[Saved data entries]
Segment Open
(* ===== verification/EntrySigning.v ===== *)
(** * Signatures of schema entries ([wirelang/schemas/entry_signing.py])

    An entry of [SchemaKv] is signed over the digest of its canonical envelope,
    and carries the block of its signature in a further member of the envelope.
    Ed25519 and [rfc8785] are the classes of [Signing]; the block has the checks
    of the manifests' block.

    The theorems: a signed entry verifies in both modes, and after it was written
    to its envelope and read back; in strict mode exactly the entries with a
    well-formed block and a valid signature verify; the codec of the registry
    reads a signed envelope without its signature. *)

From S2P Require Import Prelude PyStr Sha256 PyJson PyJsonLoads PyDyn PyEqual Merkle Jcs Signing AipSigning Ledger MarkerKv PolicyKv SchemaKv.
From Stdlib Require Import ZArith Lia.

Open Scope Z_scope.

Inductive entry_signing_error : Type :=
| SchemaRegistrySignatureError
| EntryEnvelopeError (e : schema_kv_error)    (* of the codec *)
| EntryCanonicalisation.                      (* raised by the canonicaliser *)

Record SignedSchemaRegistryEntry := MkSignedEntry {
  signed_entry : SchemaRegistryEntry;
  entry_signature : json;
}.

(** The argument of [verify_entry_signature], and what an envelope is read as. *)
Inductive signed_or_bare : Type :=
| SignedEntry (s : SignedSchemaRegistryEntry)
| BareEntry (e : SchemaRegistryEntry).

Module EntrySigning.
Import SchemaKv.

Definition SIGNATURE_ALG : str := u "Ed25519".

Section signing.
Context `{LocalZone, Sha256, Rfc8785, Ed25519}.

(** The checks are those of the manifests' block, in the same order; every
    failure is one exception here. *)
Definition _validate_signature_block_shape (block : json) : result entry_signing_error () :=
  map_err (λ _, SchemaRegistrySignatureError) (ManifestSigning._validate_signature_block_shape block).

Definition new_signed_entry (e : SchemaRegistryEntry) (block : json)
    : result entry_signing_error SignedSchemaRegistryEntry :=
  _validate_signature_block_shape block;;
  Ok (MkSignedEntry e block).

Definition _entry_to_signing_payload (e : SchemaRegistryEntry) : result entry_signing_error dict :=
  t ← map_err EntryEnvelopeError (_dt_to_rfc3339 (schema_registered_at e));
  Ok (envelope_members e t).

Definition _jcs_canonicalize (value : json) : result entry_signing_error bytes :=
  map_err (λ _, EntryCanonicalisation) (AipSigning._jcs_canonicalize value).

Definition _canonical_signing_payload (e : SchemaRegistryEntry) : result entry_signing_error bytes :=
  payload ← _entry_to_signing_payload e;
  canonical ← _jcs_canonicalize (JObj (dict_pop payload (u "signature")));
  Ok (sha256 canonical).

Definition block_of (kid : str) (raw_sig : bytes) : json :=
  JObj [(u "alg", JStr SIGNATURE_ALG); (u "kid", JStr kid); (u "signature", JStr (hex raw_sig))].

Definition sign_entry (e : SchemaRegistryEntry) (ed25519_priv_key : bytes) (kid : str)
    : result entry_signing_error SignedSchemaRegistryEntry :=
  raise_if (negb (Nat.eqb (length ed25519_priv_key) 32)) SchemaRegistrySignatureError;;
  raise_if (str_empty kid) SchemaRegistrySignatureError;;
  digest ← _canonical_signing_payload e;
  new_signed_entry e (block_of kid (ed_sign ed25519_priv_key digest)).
Segment Closed
Segment Open
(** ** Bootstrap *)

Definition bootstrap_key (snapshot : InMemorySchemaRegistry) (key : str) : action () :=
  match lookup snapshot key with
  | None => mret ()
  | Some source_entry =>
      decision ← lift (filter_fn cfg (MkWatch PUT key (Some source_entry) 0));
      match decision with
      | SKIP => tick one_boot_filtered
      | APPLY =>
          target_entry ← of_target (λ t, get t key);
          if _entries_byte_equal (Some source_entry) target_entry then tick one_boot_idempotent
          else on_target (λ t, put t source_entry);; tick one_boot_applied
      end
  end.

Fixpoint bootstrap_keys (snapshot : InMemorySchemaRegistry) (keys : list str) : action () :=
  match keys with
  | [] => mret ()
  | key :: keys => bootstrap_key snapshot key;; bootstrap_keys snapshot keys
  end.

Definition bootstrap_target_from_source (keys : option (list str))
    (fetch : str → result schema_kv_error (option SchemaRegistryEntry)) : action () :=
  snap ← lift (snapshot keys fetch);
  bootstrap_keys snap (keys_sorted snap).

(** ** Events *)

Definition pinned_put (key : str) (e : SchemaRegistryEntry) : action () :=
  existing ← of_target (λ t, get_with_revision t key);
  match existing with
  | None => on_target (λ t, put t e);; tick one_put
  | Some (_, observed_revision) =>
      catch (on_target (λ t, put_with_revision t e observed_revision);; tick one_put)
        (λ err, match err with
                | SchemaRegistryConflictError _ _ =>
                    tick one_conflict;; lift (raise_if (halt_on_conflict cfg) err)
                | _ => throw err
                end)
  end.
Segment Closed
Segment Open
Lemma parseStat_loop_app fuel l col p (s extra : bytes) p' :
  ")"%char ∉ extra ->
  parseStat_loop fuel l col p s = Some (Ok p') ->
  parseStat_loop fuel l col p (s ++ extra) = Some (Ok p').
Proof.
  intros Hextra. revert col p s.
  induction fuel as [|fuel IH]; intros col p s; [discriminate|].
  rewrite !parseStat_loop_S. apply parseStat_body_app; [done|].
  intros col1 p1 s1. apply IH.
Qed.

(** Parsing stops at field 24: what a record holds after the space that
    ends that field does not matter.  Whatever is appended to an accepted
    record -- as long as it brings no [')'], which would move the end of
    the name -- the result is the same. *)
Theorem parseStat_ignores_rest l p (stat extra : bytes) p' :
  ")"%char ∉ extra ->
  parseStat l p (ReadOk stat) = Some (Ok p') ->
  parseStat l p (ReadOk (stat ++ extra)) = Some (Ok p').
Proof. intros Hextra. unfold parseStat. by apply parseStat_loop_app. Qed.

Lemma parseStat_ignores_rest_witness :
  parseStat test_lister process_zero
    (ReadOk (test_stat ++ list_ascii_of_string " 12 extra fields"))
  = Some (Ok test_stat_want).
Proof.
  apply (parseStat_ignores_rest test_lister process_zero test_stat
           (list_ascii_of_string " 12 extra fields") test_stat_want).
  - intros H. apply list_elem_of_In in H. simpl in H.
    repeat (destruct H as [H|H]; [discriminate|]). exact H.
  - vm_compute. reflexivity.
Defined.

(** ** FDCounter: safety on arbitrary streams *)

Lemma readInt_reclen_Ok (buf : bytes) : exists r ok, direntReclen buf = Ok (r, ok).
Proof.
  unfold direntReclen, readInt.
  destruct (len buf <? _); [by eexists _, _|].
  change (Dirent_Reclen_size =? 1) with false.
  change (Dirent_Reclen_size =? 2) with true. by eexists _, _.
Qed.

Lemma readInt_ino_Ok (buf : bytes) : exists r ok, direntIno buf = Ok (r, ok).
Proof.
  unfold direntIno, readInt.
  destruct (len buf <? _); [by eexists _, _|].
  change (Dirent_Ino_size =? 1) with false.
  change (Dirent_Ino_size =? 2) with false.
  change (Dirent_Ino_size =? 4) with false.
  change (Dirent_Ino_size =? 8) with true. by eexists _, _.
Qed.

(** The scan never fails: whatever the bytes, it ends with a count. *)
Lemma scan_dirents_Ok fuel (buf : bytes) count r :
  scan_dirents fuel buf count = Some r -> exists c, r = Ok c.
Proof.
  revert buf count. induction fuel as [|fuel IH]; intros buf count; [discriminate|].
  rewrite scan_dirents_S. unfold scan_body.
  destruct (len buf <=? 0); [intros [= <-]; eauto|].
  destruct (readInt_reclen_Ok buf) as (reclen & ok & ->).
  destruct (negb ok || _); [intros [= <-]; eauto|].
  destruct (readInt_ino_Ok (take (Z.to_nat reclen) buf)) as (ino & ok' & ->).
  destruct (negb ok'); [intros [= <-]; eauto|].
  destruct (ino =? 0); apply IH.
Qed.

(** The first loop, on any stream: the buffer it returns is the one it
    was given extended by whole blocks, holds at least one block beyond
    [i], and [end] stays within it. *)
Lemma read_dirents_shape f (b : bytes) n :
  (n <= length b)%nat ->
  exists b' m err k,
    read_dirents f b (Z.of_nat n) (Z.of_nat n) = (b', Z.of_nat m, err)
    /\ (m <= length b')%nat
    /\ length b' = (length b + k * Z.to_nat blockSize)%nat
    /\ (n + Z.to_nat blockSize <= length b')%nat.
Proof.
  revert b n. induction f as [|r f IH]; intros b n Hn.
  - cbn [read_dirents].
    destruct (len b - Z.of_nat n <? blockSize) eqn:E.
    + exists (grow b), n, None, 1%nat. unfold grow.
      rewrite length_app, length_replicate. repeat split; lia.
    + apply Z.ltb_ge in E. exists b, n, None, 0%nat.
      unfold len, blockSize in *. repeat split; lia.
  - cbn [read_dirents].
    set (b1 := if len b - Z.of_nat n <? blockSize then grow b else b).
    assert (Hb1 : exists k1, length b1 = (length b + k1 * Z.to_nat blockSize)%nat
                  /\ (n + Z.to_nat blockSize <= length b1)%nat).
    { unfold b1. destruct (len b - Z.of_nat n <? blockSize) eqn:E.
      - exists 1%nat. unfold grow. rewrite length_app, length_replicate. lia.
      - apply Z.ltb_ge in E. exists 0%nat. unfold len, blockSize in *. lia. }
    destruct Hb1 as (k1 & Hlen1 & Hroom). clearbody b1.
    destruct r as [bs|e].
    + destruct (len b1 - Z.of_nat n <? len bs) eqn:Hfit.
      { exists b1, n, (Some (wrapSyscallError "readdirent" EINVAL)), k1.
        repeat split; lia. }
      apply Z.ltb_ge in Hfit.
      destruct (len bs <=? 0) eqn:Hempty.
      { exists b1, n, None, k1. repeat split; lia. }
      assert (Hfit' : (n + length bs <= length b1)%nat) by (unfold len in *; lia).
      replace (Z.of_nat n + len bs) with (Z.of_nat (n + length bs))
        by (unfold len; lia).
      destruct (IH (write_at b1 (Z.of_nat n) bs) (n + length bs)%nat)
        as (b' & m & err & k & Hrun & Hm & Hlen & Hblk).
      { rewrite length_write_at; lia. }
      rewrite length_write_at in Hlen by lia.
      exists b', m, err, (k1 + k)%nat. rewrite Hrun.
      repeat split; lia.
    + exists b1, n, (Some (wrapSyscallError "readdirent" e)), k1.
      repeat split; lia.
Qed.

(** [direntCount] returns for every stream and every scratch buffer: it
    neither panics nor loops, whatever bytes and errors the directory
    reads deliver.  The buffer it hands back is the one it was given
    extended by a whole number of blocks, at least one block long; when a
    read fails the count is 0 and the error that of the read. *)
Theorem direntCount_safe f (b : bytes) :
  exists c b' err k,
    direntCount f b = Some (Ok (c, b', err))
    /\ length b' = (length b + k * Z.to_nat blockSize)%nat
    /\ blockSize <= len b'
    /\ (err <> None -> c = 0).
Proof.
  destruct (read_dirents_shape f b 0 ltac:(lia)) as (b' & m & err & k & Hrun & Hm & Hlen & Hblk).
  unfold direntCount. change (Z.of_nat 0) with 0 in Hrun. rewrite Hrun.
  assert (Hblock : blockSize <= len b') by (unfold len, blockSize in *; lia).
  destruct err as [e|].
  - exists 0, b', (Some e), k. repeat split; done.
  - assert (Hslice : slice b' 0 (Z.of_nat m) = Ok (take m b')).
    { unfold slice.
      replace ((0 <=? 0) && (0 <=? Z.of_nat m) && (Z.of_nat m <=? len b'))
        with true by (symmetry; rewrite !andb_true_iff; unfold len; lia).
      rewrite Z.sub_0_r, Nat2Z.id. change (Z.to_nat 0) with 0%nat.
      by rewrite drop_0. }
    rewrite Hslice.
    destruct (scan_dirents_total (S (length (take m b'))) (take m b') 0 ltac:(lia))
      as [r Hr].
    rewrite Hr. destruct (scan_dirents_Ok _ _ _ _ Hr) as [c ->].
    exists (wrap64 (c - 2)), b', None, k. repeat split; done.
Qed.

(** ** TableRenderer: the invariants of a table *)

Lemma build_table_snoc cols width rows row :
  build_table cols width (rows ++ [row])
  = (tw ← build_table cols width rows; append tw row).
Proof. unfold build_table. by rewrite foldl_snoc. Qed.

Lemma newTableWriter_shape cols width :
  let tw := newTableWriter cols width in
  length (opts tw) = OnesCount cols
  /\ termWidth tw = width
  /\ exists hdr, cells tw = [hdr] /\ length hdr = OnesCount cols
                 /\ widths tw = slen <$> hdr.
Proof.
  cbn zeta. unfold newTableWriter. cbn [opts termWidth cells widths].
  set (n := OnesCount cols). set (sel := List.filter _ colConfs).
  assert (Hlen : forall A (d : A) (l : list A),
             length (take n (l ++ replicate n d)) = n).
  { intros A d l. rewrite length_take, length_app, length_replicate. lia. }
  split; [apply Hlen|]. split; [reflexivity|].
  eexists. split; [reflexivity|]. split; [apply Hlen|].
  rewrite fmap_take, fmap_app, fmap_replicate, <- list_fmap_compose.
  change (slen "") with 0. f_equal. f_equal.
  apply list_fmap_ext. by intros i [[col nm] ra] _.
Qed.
Segment Closed
Problem details>
Report each line above that includes the string "reads".

Result of the exercise>
    reads a signed envelope without its signature. *)
    reads deliver.  The buffer it hands back is the one it was given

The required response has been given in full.